Een bandenspanningscontrolesysteem, of TPMS, is standaard in voertuigen die sinds 2008 zijn gebouwd. Sensoren detecteren wanneer de bandenspanning onder normaal daalt en geven een indicatielampje op uw dashboard aan. Dit waarschuwingslampje geeft aan dat een of meer banden mogelijk moeten worden opgepompt. Maar er is meer aan uw TPMS dan op het eerste gezicht lijkt. Dit is wat u moet weten over deze belangrijke veiligheidsfunctie.
TPMS is meer dan alleen een veiligheidsfunctie
Een belangrijk veiligheidskenmerk is een systeem dat een lage bandenspanning bewaakt en u hiervan op de hoogte stelt. Banden met een te lage druk zijn gevaarlijk omdat ze kunnen leiden tot klapbanden. De remweg neemt aanzienlijk toe als u met te weinig opgepompte banden rijdt. Bovendien presteren banden die onvoldoende lucht hebben, slecht op de weg omdat ze geen grip en reactievermogen hebben.

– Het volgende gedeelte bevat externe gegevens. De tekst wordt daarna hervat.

Lemma normalized_range {A} (f : A -> R) l x :
  Forall (fun y => 0 <= f y) l -> In x l -> 0 < rsum (map f l) ->
  0 <= f x / rsum (map f l) <= 1.
Proof.
  intros Hf Hin Hz. rewrite Forall_forall in Hf.
  apply div_unit_range; [apply Hf, Hin| |exact Hz]. clear Hz. induction l as [|y l IH]; [destruct Hin|].
    simpl. destruct Hin as [->|Hin].
  - enough (0 <= rsum (map f l)) by lra. apply rsum_nonneg, Forall_forall.
    intros z Hz. apply in_map_iff in Hz as [w [<- Hw]]. apply Hf. now right.
  - pose proof (Hf y (or_introl eq_refl)). enough (f x <= rsum (map f l)) by lra.
    apply IH; [intros z Hz; apply Hf; now right|exact Hin].
Qed.

(** Bayes' rule in direct space: the prior of a model times its
    likelihood [exp ll]; the reference the log-space code implements. *)
Definition bayes_joint (prior : dict R) (n : nat) (kv : string * xr) : R :=
  dict_get_or prior (fst kv) (1 / INR n) * exp (xr_val (snd kv)).

Lemma log_posteriors_spec prior n lls :
  Forall (fun kv => xr_is_fin (snd kv) = true) lls ->
  Forall (fun kv => 0 <= dict_get_or prior (fst kv) (1 / INR n)) lls ->
  Forall (fun kv => lp_ok (snd kv)) (log_posteriors prior n lls) /\
  map (fun kv => xr_weight (snd kv)) (log_posteriors prior n lls) = map (bayes_joint prior n) lls /\
  map fst (log_posteriors prior n lls) = map fst lls.
Proof.
  induction lls as [|[name ll] lls IH]; intros Hfin Hpr; [repeat split; constructor|].
  inversion Hfin as [|? ? Hf Hfin']; inversion Hpr as [|? ? Hp Hpr']; subst.
  destruct (IH Hfin' Hpr') as (Hok & Hw & Hk).
  destruct ll as [r| | |]; try discriminate. simpl in Hp |- *.
  destruct (log_posterior_weight _ r Hp) as (Hl & Hx & _).
  split; [constructor; assumption|]. split; f_equal; assumption.
Qed.

Lemma log_posteriors_exists prior n lls :
  Forall (fun kv => xr_is_fin (snd kv) = true) lls ->
  Exists (fun kv => 0 < dict_get_or prior (fst kv) (1 / INR n)) lls ->
  Exists (fun kv => xr_is_fin (snd kv) = true) (log_posteriors prior n lls).
Proof.
  intros Hfin Hex. induction Hex as [[name ll] lls Hp|[name ll] lls _ IH].
  - inversion Hfin; subst. destruct ll as [r| | |]; try discriminate. simpl in Hp.
    apply Exists_cons_hd. exact (proj2 (proj2 (log_posterior_weight _ r (Rlt_le _ _ Hp))) Hp).
  - inversion Hfin; subst. apply Exists_cons_tl. now apply IH.
Qed.

Lemma map_pair_congr {A B C} (f : A * B -> R) (g : A * C -> R) (h : R -> xr) l1 l2 :
  map f l1 = map g l2 -> map fst l1 = map fst l2 ->
  map (fun kv => (fst kv, h (f kv))) l1 = map (fun kv => (fst kv, h (g kv))) l2.
Proof.
  revert l2; induction l1 as [|a l1 IH]; intros [|b l2]; simpl; try discriminate; [reflexivity|].
  intros Hf Hk. injection Hf as Hf1 Hf2. injection Hk as Hk1 Hk2.
  rewrite Hf1, Hk1. f_equal. now apply IH.
Qed.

Maar TPMS is meer dan een veiligheidsfunctie. Banden met een lage druk kunnen een overbelasting worden van uw brandstofverbruik en uw portemonnee. Zachtere banden met een te lage bandenspanning dwingen uw motor om meer energie te gebruiken om uw auto voort te stuwen. Als er onvoldoende lucht in uw banden zit, daalt uw brandstofverbruik tot wel 3 procent.
Uw banden zullen ook verhoogde en ongelijkmatige slijtage van het loopvlak ervaren, wat niet kan worden verholpen met een eenvoudige bandenrotatie. Een compleet nieuwe bandenaankoop wordt noodzakelijk.
TPMS detecteert druk op twee manieren
TPMS-systemen zijn afhankelijk van een van de twee verschillende methoden om de bandenspanning in uw auto te detecteren.
Directe methode
In elk wiel zit een druksensor die bij een te lage bandenspanning informatie over de bandenspanning doorstuurt naar je dashboard. Helaas wordt deze directe detectiemethode blootgesteld aan weers- en andere omgevingsfactoren die de metingen kunnen verstoren. Batterijen die deze sensoren van stroom voorzien, kunnen na verloop van tijd ook defect raken of niet meer werken.
Indirecte methode
In plaats van een extra druksensor voor elke band, bepalen indirecte drukmethoden de druk met behulp van bestaande ABS- en ESC-wielsnelheidssensoren. Deze sensoren meten kleine verschillen in banddiameters tijdens het rijden. Zachtere of te weinig opgepompte banden hebben een iets kleinere diameter dan normale banden en zorgen ervoor dat het systeem een signaal naar uw dashboard stuurt.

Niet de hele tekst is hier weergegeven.